5c) We know that we have to take risk, but we want to take good, calculated risk. Not bad risk.

6) As portfolio managers, we specialize in finding good risk for the purposes of investing, over the long-term: getting the best possible risk-adjusted average annual compound returns over multiple years. I want you all to take a good close look at the table and chart above: the 5 year Total Return Data for a number of investment vehicles.

7) First and foremost, all of our data (in the above chart) is historical. We (at High Rock) nor anybody else for that matter can accurately predict the future. Some people say that they can, if they tell you that, run away and run away fast, because they have an agenda to sell you something and they will use it to persuade you of buy into their scheme. That is why the regulators require us to provide the disclaimer: "past performance is not a guarantee of future returns".

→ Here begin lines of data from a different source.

(* ===== verification/TranscriptLog.v ===== *)
(** * Transcript files (packages/storage/src/transcript-log.ts)

    One file per session.  [append] writes one JSON text and a line feed, and
    such a text holds no line break (JsJsonText), so a file is the list of its
    lines; a file that does not exist is not in the map.  Appends of one session
    are serialised by the write queue, so a call is one step.  The retention
    scan over modification times is not modelled. *)
From S2P Require Import Prelude.
From S2P Require Import JsString.
From S2P Require Import Errors.
From S2P Require Import JsJson.
From S2P Require Import JsJsonText.

(** File name to lines. *)
Notation transcripts := (gmap string (list string)).
Notation log_repo := (M js_error transcripts).

(** [/^[A-Za-z0-9._-]+$/]. *)
Definition safe_filename_char (c : ascii) : bool :=
  let n := N_of_ascii c in
  ((65 <=? n) && (n <=? 90) || (97 <=? n) && (n <=? 122) || (48 <=? n) && (n <=? 57))%N
  || Ascii.eqb c "." || Ascii.eqb c "_" || Ascii.eqb c "-".
Definition SAFE_SESSION_FILENAME_RE (s : string) : bool := truthy s && string_forallb safe_filename_char s.

(** [Buffer.from(s, "utf8")]. *)
Fixpoint utf8_bytes (s : string) : list N :=
  match s with
  | EmptyString => []
  | String c s' =>
      let n := N_of_ascii c in
      if (n <? 128)%N then n :: utf8_bytes s' else (192 + n / 64)%N :: (128 + n mod 64)%N :: utf8_bytes s'
  end.

Definition base64url_char (n : N) : ascii :=
  (if n <? 26 then ascii_of_N (65 + n)
   else if n <? 52 then ascii_of_N (71 + n)
   else if n <? 62 then ascii_of_N (n - 4)
   else if n =? 62 then "-" else "_")%N%char.

(** [buffer.toString("base64url")]: no padding. *)
Fixpoint base64url (bs : list N) : string :=
  match bs with
  | a :: b :: c :: bs' =>
      String (base64url_char (a / 4)) (String (base64url_char (a mod 4 * 16 + b / 16))
        (String (base64url_char (b mod 16 * 4 + c / 64)) (String (base64url_char (c mod 64)) (base64url bs'))))
  | [a; b] =>
      String (base64url_char (a / 4)) (String (base64url_char (a mod 4 * 16 + b / 16))
        (String (base64url_char (b mod 16 * 4)) EmptyString))
  | [a] => String (base64url_char (a / 4)) (String (base64url_char (a mod 4 * 16)) EmptyString)
  | [] => EmptyString
  end%N.

Definition transcriptFileName (sessionId : string) : string :=
  if negb (bool_decide (sessionId = ".")) && negb (bool_decide (sessionId = "..")) && SAFE_SESSION_FILENAME_RE sessionId
  then sessionId +:+ ".jsonl"
  else
    let encoded := base64url (utf8_bytes sessionId) in
    "session-" +:+ (if truthy encoded then encoded else "empty") +:+ ".jsonl".

(** The path below the transcripts directory; the name holds no separator. *)
Definition filePathForSession (sessionId : string) : res string :=
  let relative := transcriptFileName sessionId in
  _ ← throw_when (starts_with ".." relative) (JsError "Transcript session path escapes transcript root");
  Ok relative.

(** Byte offset of the end of a file. *)
Definition file_size (lines : list string) : Z := foldr (λ l n, byte_length l + 1 + n) 0 lines.

Definition append (event : json) : log_repo Z := λ files,
  match filePathForSession (event_string "sessionId" event) with
  | Err e => (Err e, files)
  | Ok path =>
      let lines := default [] (files !! path) in
      (Ok (file_size lines), <[path := lines ++ [json_stringify event]]> files)
  end.

(** The offset of the first line whose event has the id. *)
Fixpoint scan_lines (id needle : string) (offset : Z) (lines : list string) : option Z :=
  match lines with
  | [] => None
  | line :: lines' =>
      let next := scan_lines id needle (offset + (byte_length line + 1)) lines' in
      let trimmed := trim line in
      if negb (truthy trimmed) || negb (includes needle trimmed) then next
      else match json_parse trimmed with
           | Some parsed =>
               match field "eventId" parsed with
               | Some (JString s) => if bool_decide (s = id) then Some offset else next
               | _ => next
               end
           | None => next
           end
  end.

Definition findEventOffset (sessionId id : string) : log_repo (option Z) := λ files,
  match filePathForSession sessionId with
  | Err e => (Err e, files)
  | Ok path => (Ok (files !! path ≫= scan_lines id (literal_body id) 0), files)
  end.

(** One line of [read]: blank and malformed lines are skipped. *)
Definition read_line (line : string) : option json :=
  let trimmed := trim line in
  if truthy trimmed then
    match json_parse trimmed with
    | Some (JObject fields) => Some (JObject fields)
    | _ => None
    end
  else None.

Definition read (sessionId : string) : log_repo (list json) := λ files,
  match filePathForSession sessionId with
  | Err e => (Err e, files)
  | Ok path =>
      match files !! path with
      | Some lines => (Ok (omap read_line lines), files)
      | None => (Err (JsError "ENOENT"), files)
      end
  end.

Definition log_delete (sessionId : string) : log_repo unit := λ files,
  match filePathForSession sessionId with
  | Err e => (Err e, files)
  | Ok path => (Ok tt, delete path files)
  end.

(** ** Lines and events *)

(** A line that [append] wrote, with its event. *)
Definition is_event_line (line : string) (fields : list (string * json)) : Prop :=
  line = json_stringify (JObject fields) ∧ json_wf (JObject fields).

Lemma read_line_event line fields : is_event_line line fields → read_line line = Some (JObject fields).
Proof.
  intros [-> Hwf]. unfold read_line. by rewrite trim_object_text, object_text_truthy, json_parse_stringify.
Qed.

Lemma file_size_app l1 l2 : file_size (l1 ++ l2) = file_size l1 + file_size l2.
Proof. induction l1 as [|x l1 IH]; simpl; [done|]. rewrite IH. lia. Qed.

(** Among lines that [append] wrote, the scan finds the first one with the id. *)
Lemma scan_lines_app id l1 : ∀ offset l2,
  Forall (λ line, ∃ fields, is_event_line line fields ∧ lookup_field "eventId" fields ≠ Some (JString id)) l1 →
  scan_lines id (literal_body id) offset (l1 ++ l2) = scan_lines id (literal_body id) (offset + file_size l1) l2.
Proof.
  induction l1 as [|line l1 IH]; intros offset l2 Hl; cbn [app scan_lines file_size foldr].
  - by rewrite Z.add_0_r.
  - apply Forall_cons in Hl as [(fields & [-> Hwf] & Hne) Hl].
    rewrite trim_object_text, object_text_truthy, json_parse_stringify by done. cbn [negb orb field].
    rewrite IH by done.
    replace (offset + (byte_length (json_stringify (JObject fields)) + 1) + file_size l1)
      with (offset + (byte_length (json_stringify (JObject fields)) + 1 + file_size l1)) by lia.
    destruct (negb _); [done|]. destruct (lookup_field "eventId" fields) as [[]|]; try done.
    by rewrite bool_decide_eq_false_2 by congruence.
Qed.

Lemma scan_lines_hit id fields offset lines :
  json_wf (JObject fields) → lookup_field "eventId" fields = Some (JString id) →
  scan_lines id (literal_body id) offset (json_stringify (JObject fields) :: lines) = Some offset.
Proof.
  intros Hwf Hid. cbn [scan_lines].
  rewrite trim_object_text, object_text_truthy, json_parse_stringify by done.
  rewrite (object_text_includes "eventId" id fields) by (by apply lookup_field_elem). cbn [negb orb field].
  by rewrite Hid, bool_decide_eq_true_2.
Qed.

(** Reading a transcript after appending an event gives what it gave before
    followed by that event, and the offset [append] returned is where
    [findEventOffset] finds it when no earlier line has its id. *)
Theorem append_read_roundtrip (files : transcripts) fields sid id path lines :
  json_wf (JObject fields) → lookup_field "sessionId" fields = Some (JString sid) →
  lookup_field "eventId" fields = Some (JString id) →
  filePathForSession sid = Ok path → files !! path = Some lines →
  Forall (λ line, ∃ fs, is_event_line line fs ∧ lookup_field "eventId" fs ≠ Some (JString id)) lines →
  ∃ files' offset events,
    append (JObject fields) files = (Ok offset, files') ∧
    read sid files = (Ok events, files) ∧
    read sid files' = (Ok (events ++ [JObject fields]), files') ∧
    findEventOffset sid id files = (Ok None, files) ∧
    findEventOffset sid id files' = (Ok (Some offset), files').
Proof.
  intros Hwf Hsid Hid Hpath Hlines Hall. unfold append, event_string, read, findEventOffset. cbn [field].
  rewrite Hsid, Hpath, Hlines. cbn [default].
  eexists _, _, _. split; [done|]. split; [done|]. rewrite lookup_insert_eq, omap_app. cbn [omap list_omap mbind option_bind].
  rewrite (read_line_event _ fields) by done. rewrite scan_lines_app, scan_lines_hit by done.
  split_and!; try done.
  rewrite <-(app_nil_r lines) at 1. by rewrite scan_lines_app.
Qed.

(** A safe id can be the file name of another id. *)
Example file_names_collide : transcriptFileName "a:b" = transcriptFileName "session-YTpi".
Proof. reflexivity. Qed.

8) However, we also know that all things economic and financial are cyclical, so there may be some message buried in the historical data. So we do an enormous amount of research to determine, historically, what kind of risk each investment we purchase for our and our client portfolios has posed. In the above chart, the vertical axis is return (compound annual average return on a monthly basis), the horizontal axis is risk (as measured by the standard deviations of those monthly returns) the lowest being zero, the highest on the chart being 12. That is the proverbial return vs. risk equation that we financial geeks all talk about in broad terms. We go beyond the broad terms and determine how each investment sits on that particular chart. 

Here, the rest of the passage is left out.